Lemma pop_pending_spec budget c w :
  shared_inv budget c →
  ∃ o c', pop_pending (c, w) = (Ok o, (c', w)) ∧ shared_inv budget c' ∧
    sc_subscriptions c' = sc_subscriptions c ∧ sc_limits c' = sc_limits c ∧
    (match o with
     | Some p => sc_pending_packets c = p :: sc_pending_packets c'
     | None => sc_pending_packets c = [] ∧ c' = c
     end).
Proof.
  intros Hinv. unfold pop_pending. rewrite (mthen_ok _ _ _ (c, w) (c, w)) by done. cbn [fst].
  destruct (sc_pending_packets c) as [|p rest] eqn:Hp.
  { exists None, c. by split_and!. }
  exists (Some p), (set_sc_pending rest c). split_and!; try done.
  destruct Hinv as [Hl Hids Hsz Hres Hord Hcaps Hno Hpend Hpb Hcur Hnext]. rewrite Hp in *.
  split; try done; simpl in *; [by apply Forall_cons in Hpend as [_ ?]|lia].
Qed.

Lemma sc_try_recv_any_spec budget c w :
  shared_inv budget c →
  match sc_try_recv_any (c, w) with
  | (Ok r, (c', _)) => shared_inv budget c' ∧ sc_subscriptions c' = sc_subscriptions c ∧
      ∀ p, r = Some p → pending_ok (sc_subscriptions c) p ∧
        (sc_pending_packets c = [] → queued_for (sc_subscriptions c) p)
  | (Err _, (c', _)) => shared_inv budget c' ∧ sc_subscriptions c' = sc_subscriptions c
  | _ => False
  end.
Proof.
  intros Hinv. unfold sc_try_recv_any.
  destruct (pop_pending_spec budget c w Hinv) as (o & c1 & Hpop & Hinv1 & Hs1 & _ & Ho).
  rewrite (mthen_ok _ _ _ _ _ Hpop). destruct o as [p|].
  { split_and!; [done|done|]. intros q [= <-]. split; [|by rewrite Ho].
    pose proof (si_pending _ _ Hinv) as Hp. rewrite Ho in Hp. by apply Forall_cons in Hp as [? _]. }
  destruct Ho as [Hnil ->]. pose proof (fill_pending_spec budget 1 c w Hinv ltac:(lia)) as Hfill.
  unfold mthen. destruct (fill_pending 1 (c, w)) as [[q|e| |] [c2 w2]]; try done.
  - destruct Hfill as (Hinv2 & Hf & _ & _).
    destruct (pop_pending_spec budget c2 w2 Hinv2) as (o & c3 & -> & Hinv3 & Hs3 & _ & Ho).
    split_and!; [done|by rewrite Hs3, (fl_subscriptions _ _ Hf)|]. intros p ->.
    destruct (fl_pending _ _ Hf) as (new & Hnew & Hq). rewrite Hnil in Hnew. simpl in Hnew.
    rewrite Hnew in Ho. rewrite Ho in Hq. apply Forall_cons in Hq as [Hq _].
    split; [by apply queued_for_pending_ok|done].
  - destruct Hfill as [? Hf]. split; [done|]. apply Hf.
Qed.

(** ** Batches *)

Lemma drain_spec budget out c w max_packets :
  shared_inv budget c → 0 ≤ max_packets →
  ∃ new c', drain_pending_into max_packets (out, (c, w)) = (Ok (Z.of_nat (length new)), (out ++ new, (c', w))) ∧
    shared_inv budget c' ∧ sc_subscriptions c' = sc_subscriptions c ∧
    sc_pending_packets c = new ++ sc_pending_packets c' ∧
    Z.of_nat (length new) = Z.min max_packets (Z.of_nat (length (sc_pending_packets c))).
Proof.
  intros Hinv Hmax. unfold drain_pending_into.
  rewrite (mthen_ok _ _ _ (out, (c, w)) (out, (c, w))) by done. cbn [fst snd].
  set (drained := Z.min max_packets _). set (k := Z.to_nat drained).
  assert (Hlen : Z.of_nat (length (take k (sc_pending_packets c))) = drained).
  { rewrite length_take. unfold k, drained. lia. }
  exists (take k (sc_pending_packets c)), (set_sc_pending (drop k (sc_pending_packets c)) c).
  split_and!; [by rewrite Hlen| |done|simpl; by rewrite take_drop|exact Hlen].
  destruct Hinv as [Hl Hids Hsz Hres Hord Hcaps Hno Hpend Hpb Hcur Hnext]. split; try done; simpl in *.
  - by apply Forall_drop.
  - rewrite length_drop. lia.
Qed.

:::::

#### [EXERCISE DIRECTIONS]
Please reproduce the lines from the line with "- destruct Hfill as (Hinv2 & Hf & _ & _)." to the line with "split_and!; [by rewrite", both ends included, exactly as they appear above.

#### [OUTPUT FOR THIS TASK]
  - destruct Hfill as (Hinv2 & Hf & _ & _).
    destruct (pop_pending_spec budget c2 w2 Hinv2) as (o & c3 & -> & Hinv3 & Hs3 & _ & Ho).
    split_and!; [done|by rewrite Hs3, (fl_subscriptions _ _ Hf)|]. intros p ->.
    destruct (fl_pending _ _ Hf) as (new & Hnew & Hq). rewrite Hnil in Hnew. simpl in Hnew.
    rewrite Hnew in Ho. rewrite Ho in Hq. apply Forall_cons in Hq as [Hq _].
    split; [by apply queued_for_pending_ok|done].
  - destruct Hfill as [? Hf]. split; [done|]. apply Hf.
Qed.

(** ** Batches *)

Lemma drain_spec budget out c w max_packets :
  shared_inv budget c → 0 ≤ max_packets →
  ∃ new c', drain_pending_into max_packets (out, (c, w)) = (Ok (Z.of_nat (length new)), (out ++ new, (c', w))) ∧
    shared_inv budget c' ∧ sc_subscriptions c' = sc_subscriptions c ∧
    sc_pending_packets c = new ++ sc_pending_packets c' ∧
    Z.of_nat (length new) = Z.min max_packets (Z.of_nat (length (sc_pending_packets c))).
Proof.
  intros Hinv Hmax. unfold drain_pending_into.
  rewrite (mthen_ok _ _ _ (out, (c, w)) (out, (c, w))) by done. cbn [fst snd].
  set (drained := Z.min max_packets _). set (k := Z.to_nat drained).
  assert (Hlen : Z.of_nat (length (take k (sc_pending_packets c))) = drained).
  { rewrite length_take. unfold k, drained. lia. }
  exists (take k (sc_pending_packets c)), (set_sc_pending (drop k (sc_pending_packets c)) c).
  split_and!; [by rewrite Hlen| |done|simpl; by rewrite take_drop|exact Hlen].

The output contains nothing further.